→ **TASK**
Of all the entries below, retype only the lines from the one with "tl_writer.cpp, td/generate/tl_writer_td.cpp: the" through the one with "- Crc32: the", exactly as they appear.

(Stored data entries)
----
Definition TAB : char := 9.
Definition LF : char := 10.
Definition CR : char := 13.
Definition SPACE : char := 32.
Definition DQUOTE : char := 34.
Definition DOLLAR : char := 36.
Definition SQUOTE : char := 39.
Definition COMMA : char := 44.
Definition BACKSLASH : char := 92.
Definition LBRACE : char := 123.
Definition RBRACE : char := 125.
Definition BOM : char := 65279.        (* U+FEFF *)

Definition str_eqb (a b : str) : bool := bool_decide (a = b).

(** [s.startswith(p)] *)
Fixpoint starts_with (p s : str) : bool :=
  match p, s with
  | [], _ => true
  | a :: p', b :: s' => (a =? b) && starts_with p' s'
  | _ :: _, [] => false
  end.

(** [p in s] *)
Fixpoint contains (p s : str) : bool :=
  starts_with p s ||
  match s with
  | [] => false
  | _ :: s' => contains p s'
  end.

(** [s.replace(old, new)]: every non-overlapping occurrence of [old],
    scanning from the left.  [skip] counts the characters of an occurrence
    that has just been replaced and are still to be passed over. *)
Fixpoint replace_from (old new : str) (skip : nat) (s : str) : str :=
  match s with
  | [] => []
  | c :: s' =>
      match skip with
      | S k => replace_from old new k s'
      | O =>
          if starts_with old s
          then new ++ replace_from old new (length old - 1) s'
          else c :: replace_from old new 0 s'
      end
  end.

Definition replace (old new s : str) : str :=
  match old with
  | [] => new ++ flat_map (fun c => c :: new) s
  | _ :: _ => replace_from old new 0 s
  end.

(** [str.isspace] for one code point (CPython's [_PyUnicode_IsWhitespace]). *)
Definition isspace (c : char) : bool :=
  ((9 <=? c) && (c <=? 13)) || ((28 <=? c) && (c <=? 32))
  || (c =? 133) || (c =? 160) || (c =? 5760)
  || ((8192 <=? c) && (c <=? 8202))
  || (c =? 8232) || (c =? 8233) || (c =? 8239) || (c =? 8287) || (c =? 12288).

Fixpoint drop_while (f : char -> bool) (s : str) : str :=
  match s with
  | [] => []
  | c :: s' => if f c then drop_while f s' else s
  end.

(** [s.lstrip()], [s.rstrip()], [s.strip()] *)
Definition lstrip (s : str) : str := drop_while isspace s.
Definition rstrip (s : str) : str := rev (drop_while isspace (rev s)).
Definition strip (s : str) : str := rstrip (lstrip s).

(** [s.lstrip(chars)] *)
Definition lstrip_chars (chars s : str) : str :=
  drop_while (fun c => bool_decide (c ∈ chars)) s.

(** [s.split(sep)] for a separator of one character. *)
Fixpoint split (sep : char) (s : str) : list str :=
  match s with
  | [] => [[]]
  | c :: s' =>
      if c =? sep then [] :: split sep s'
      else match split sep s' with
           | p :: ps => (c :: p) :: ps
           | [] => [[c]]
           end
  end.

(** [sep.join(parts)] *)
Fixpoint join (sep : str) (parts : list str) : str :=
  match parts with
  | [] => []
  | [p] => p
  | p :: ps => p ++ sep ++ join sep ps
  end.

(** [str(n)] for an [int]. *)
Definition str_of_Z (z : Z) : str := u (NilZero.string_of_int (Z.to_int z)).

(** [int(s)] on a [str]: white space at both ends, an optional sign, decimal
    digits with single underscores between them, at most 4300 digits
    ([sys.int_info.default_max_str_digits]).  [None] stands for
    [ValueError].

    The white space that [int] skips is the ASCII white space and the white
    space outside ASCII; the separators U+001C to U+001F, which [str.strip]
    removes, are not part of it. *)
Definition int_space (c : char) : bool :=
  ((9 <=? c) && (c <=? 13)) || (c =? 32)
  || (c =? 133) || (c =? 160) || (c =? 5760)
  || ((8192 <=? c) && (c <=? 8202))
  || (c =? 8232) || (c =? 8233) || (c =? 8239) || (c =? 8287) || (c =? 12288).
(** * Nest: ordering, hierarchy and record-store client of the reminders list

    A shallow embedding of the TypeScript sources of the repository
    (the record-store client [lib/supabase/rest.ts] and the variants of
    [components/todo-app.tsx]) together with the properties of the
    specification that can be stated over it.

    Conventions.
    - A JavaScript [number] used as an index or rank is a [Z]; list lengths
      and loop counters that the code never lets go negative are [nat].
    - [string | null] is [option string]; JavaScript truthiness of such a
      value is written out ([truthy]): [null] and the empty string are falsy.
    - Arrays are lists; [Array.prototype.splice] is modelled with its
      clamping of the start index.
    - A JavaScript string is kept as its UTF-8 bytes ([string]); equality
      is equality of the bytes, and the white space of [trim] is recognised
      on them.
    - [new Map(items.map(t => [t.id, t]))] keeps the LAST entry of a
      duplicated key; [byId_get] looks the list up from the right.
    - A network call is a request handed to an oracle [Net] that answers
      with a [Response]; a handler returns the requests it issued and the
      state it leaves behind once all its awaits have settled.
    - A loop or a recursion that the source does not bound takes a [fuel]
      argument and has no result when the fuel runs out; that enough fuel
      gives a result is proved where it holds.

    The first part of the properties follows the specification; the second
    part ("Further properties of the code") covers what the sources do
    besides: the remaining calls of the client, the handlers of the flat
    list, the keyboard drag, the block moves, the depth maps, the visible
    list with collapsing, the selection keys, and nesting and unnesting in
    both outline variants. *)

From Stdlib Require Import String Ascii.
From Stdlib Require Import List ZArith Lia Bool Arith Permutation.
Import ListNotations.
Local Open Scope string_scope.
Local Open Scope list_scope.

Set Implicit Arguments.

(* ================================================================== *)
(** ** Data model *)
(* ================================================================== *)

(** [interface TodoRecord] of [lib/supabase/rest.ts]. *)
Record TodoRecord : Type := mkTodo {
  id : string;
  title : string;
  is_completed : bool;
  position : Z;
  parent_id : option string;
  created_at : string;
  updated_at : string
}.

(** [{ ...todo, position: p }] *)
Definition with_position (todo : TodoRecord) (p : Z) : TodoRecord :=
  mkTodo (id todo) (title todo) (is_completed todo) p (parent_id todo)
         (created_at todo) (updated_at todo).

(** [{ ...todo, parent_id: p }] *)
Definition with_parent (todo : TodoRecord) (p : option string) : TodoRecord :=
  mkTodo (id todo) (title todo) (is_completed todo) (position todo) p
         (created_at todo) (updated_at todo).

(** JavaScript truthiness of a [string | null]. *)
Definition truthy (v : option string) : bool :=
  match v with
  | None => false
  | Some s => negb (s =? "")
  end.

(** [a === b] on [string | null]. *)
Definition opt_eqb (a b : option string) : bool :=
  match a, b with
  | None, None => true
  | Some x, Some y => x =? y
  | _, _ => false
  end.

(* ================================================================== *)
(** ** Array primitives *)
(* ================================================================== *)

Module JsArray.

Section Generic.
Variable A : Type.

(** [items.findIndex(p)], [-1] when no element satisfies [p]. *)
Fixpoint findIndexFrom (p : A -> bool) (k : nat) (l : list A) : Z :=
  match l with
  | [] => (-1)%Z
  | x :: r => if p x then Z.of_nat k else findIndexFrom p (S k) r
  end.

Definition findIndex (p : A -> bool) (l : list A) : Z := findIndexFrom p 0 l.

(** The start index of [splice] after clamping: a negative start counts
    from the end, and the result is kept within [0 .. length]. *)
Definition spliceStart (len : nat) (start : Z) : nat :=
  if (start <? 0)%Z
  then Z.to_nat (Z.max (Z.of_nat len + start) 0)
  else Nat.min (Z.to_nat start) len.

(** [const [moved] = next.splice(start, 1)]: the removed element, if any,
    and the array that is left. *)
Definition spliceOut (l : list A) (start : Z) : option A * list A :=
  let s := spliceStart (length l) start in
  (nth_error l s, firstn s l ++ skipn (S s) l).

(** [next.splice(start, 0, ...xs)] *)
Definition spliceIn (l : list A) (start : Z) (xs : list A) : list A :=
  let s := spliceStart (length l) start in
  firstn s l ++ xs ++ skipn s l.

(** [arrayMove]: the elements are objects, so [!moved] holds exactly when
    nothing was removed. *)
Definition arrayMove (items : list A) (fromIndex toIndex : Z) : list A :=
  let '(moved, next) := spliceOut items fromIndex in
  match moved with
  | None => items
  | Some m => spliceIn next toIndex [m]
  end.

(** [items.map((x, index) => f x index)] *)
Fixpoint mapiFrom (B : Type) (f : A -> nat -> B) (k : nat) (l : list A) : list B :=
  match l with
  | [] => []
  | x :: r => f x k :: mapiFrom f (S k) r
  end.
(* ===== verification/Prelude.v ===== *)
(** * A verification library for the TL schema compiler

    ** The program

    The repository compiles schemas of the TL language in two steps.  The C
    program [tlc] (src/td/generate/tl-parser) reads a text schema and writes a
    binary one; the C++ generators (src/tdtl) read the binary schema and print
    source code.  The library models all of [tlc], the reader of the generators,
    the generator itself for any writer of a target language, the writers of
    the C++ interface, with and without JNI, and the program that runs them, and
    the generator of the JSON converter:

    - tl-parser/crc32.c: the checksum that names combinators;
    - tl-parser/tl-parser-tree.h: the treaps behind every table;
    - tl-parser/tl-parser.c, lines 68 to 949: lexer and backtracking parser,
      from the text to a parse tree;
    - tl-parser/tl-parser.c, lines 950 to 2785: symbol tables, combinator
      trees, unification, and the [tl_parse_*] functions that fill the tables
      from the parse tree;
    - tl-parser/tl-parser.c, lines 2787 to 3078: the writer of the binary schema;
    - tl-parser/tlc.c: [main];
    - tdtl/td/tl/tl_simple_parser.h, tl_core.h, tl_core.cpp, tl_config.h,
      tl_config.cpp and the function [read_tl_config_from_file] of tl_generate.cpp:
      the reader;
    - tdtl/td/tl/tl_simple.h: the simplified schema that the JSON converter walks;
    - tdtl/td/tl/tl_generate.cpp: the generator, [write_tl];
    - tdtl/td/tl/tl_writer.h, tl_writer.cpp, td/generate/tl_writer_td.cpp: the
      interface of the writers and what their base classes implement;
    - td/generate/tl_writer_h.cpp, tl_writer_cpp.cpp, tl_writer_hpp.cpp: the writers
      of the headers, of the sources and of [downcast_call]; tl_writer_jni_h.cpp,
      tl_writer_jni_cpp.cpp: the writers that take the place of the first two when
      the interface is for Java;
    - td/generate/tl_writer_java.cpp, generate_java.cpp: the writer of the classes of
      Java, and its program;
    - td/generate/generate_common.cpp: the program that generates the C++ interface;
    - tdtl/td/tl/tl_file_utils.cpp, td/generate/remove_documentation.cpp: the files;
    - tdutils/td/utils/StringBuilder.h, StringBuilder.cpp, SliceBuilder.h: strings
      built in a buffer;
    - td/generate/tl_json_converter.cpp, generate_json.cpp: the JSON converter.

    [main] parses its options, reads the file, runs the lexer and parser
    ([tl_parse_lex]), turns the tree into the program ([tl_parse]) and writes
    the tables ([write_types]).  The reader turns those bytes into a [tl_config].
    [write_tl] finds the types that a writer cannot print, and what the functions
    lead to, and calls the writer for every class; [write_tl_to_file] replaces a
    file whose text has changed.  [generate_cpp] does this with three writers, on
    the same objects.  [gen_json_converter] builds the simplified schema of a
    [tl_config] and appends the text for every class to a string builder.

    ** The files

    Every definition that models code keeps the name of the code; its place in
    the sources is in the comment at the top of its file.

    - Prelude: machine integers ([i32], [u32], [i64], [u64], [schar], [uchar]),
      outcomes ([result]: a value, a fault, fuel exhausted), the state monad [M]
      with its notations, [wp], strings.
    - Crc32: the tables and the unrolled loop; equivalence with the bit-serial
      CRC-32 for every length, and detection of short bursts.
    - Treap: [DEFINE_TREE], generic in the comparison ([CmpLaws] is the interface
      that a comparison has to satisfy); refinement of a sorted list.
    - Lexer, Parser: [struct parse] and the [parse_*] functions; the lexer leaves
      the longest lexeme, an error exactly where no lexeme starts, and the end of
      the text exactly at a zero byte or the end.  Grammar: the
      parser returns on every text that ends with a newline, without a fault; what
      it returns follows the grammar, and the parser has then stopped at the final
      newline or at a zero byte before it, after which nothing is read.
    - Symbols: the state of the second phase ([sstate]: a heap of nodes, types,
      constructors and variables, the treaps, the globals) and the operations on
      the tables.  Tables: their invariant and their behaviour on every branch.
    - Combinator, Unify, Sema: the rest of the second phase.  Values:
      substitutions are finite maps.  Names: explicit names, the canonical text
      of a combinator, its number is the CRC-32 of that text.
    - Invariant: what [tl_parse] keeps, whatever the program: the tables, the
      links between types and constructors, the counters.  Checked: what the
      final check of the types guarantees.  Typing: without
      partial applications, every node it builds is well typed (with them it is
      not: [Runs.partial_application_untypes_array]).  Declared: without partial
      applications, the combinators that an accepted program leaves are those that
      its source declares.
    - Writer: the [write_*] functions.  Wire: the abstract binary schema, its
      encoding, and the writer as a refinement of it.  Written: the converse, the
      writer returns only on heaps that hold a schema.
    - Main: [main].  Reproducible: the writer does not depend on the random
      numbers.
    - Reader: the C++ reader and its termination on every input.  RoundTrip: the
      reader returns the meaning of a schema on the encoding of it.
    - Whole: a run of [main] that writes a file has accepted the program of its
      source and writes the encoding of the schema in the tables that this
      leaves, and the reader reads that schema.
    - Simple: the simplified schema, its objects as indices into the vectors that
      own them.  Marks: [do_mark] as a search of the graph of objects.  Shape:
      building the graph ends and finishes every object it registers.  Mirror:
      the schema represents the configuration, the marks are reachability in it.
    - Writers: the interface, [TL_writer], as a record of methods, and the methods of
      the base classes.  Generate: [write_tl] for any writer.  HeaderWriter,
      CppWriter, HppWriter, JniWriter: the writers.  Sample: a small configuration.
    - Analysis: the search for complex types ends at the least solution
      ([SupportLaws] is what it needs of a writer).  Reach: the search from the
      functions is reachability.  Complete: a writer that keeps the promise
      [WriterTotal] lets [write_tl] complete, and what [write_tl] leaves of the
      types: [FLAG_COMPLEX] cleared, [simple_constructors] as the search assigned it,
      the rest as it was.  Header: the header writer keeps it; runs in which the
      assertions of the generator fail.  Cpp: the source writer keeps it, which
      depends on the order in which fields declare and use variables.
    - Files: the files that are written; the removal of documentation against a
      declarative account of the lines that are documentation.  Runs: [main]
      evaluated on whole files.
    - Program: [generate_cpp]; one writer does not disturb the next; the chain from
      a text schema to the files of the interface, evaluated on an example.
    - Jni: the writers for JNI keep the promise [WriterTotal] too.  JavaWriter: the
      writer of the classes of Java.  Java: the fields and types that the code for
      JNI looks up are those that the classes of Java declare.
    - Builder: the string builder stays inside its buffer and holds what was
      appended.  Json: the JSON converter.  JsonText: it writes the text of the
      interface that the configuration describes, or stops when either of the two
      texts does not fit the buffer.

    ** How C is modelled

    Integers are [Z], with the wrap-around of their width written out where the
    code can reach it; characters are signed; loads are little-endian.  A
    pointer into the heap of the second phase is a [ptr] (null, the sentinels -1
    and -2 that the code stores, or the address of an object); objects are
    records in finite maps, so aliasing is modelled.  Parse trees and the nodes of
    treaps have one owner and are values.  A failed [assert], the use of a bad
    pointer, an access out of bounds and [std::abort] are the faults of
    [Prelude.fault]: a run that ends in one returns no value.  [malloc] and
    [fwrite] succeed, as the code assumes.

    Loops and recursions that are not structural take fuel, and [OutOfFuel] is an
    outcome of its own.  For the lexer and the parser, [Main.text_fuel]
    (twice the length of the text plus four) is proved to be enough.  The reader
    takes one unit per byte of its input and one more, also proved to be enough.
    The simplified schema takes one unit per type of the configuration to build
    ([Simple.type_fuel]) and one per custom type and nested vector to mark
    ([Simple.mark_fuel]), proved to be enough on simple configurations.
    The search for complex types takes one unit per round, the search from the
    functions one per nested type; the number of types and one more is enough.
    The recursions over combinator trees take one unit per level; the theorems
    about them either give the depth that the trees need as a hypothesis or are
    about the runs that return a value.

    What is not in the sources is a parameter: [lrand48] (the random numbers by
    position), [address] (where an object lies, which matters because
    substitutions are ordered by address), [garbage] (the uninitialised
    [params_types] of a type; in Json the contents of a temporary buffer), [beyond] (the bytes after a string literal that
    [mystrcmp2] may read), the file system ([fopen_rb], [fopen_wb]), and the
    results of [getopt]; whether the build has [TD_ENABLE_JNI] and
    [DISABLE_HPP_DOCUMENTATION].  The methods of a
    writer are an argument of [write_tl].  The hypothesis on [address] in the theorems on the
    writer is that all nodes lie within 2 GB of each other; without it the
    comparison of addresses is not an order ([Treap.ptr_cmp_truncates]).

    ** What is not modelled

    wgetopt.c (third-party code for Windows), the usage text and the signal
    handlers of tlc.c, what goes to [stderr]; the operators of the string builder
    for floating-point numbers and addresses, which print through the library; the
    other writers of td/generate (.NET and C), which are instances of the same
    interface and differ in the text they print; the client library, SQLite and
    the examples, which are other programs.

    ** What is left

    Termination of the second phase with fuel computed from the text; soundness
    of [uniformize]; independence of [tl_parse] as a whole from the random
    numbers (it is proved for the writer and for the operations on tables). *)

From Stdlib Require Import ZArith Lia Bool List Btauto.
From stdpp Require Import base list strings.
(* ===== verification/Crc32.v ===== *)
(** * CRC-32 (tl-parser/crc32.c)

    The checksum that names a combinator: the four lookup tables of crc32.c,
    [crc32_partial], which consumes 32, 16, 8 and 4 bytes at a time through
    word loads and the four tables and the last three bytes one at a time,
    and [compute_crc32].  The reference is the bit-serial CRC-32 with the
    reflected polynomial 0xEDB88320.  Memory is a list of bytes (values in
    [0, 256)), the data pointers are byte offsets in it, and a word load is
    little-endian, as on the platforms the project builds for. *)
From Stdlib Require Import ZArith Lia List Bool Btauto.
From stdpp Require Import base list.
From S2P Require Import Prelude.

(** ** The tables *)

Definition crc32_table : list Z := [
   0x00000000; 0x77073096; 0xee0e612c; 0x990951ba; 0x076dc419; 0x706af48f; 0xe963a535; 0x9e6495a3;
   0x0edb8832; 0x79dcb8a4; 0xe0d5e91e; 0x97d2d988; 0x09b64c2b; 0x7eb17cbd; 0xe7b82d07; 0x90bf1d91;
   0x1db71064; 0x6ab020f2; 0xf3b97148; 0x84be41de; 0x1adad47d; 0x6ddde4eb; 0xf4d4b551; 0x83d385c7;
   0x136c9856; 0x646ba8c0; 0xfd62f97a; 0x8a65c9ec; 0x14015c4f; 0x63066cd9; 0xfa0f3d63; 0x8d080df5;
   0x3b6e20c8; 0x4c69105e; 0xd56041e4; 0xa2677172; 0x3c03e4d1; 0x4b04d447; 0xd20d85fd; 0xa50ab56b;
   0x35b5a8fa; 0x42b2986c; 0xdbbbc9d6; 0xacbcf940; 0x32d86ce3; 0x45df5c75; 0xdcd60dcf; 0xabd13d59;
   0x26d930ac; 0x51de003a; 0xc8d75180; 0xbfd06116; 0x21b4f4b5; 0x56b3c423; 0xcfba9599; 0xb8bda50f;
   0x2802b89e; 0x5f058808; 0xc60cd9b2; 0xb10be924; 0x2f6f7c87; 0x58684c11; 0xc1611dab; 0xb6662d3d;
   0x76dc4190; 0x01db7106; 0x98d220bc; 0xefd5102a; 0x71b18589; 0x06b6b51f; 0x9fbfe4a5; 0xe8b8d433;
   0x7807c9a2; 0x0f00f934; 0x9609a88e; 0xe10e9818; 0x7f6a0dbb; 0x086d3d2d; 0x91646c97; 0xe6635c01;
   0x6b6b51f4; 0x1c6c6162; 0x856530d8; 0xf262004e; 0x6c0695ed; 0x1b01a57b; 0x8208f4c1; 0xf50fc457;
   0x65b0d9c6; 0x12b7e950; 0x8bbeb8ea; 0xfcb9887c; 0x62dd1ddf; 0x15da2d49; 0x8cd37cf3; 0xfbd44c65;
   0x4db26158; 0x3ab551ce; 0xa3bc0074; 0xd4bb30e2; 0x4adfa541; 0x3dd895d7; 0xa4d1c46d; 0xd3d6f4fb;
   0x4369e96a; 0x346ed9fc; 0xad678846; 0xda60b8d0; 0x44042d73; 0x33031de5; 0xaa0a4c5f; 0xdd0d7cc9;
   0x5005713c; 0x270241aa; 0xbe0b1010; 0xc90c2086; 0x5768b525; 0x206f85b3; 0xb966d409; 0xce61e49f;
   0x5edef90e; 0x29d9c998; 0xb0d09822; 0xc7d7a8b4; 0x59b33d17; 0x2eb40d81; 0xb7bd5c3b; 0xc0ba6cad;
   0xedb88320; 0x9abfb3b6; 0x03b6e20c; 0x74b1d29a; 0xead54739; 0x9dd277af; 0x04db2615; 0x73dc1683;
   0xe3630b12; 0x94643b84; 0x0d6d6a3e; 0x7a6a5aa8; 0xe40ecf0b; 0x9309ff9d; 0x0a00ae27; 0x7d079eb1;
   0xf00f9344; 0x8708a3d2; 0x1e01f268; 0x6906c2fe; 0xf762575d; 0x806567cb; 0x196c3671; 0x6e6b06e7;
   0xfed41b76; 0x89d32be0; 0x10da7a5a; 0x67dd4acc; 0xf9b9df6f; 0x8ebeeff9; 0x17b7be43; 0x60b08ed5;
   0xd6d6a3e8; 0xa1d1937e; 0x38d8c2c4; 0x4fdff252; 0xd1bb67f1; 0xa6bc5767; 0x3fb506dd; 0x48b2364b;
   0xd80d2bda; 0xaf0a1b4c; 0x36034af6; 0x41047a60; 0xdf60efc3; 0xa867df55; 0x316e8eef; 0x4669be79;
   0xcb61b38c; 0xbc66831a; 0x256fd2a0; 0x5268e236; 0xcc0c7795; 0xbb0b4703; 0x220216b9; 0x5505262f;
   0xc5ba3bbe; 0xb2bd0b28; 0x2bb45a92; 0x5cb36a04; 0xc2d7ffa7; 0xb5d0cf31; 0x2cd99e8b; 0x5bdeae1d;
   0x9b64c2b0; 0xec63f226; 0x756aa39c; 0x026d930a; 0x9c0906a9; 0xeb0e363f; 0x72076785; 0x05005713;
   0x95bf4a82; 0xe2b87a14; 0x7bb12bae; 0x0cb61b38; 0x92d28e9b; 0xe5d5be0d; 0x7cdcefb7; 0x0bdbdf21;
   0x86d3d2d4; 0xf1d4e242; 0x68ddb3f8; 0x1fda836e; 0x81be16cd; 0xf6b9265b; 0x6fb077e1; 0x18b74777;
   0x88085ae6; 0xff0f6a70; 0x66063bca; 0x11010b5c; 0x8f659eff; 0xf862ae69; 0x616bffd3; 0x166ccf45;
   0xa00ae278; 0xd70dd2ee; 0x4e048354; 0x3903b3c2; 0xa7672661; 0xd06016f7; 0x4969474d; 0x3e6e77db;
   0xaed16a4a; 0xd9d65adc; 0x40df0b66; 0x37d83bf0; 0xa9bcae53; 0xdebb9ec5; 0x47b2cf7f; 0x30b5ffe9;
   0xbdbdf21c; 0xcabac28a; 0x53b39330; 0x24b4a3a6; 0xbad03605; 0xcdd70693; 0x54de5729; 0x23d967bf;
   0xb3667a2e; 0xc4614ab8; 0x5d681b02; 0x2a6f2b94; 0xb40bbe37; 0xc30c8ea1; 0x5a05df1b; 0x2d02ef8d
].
----
→ **SOLUTION TO THIS EXERCISE**
    - tdtl/td/tl/tl_writer.h, tl_writer.cpp, td/generate/tl_writer_td.cpp: the
      interface of the writers and what their base classes implement;
    - td/generate/tl_writer_h.cpp, tl_writer_cpp.cpp, tl_writer_hpp.cpp: the writers
      of the headers, of the sources and of [downcast_call]; tl_writer_jni_h.cpp,
      tl_writer_jni_cpp.cpp: the writers that take the place of the first two when
      the interface is for Java;
    - td/generate/tl_writer_java.cpp, generate_java.cpp: the writer of the classes of
      Java, and its program;
    - td/generate/generate_common.cpp: the program that generates the C++ interface;
    - tdtl/td/tl/tl_file_utils.cpp, td/generate/remove_documentation.cpp: the files;
    - tdutils/td/utils/StringBuilder.h, StringBuilder.cpp, SliceBuilder.h: strings
      built in a buffer;
    - td/generate/tl_json_converter.cpp, generate_json.cpp: the JSON converter.

    [main] parses its options, reads the file, runs the lexer and parser
    ([tl_parse_lex]), turns the tree into the program ([tl_parse]) and writes
    the tables ([write_types]).  The reader turns those bytes into a [tl_config].
    [write_tl] finds the types that a writer cannot print, and what the functions
    lead to, and calls the writer for every class; [write_tl_to_file] replaces a
    file whose text has changed.  [generate_cpp] does this with three writers, on
    the same objects.  [gen_json_converter] builds the simplified schema of a
    [tl_config] and appends the text for every class to a string builder.

    ** The files

    Every definition that models code keeps the name of the code; its place in
    the sources is in the comment at the top of its file.

    - Prelude: machine integers ([i32], [u32], [i64], [u64], [schar], [uchar]),
      outcomes ([result]: a value, a fault, fuel exhausted), the state monad [M]
      with its notations, [wp], strings.
    - Crc32: the tables and the unrolled loop; equivalence with the bit-serial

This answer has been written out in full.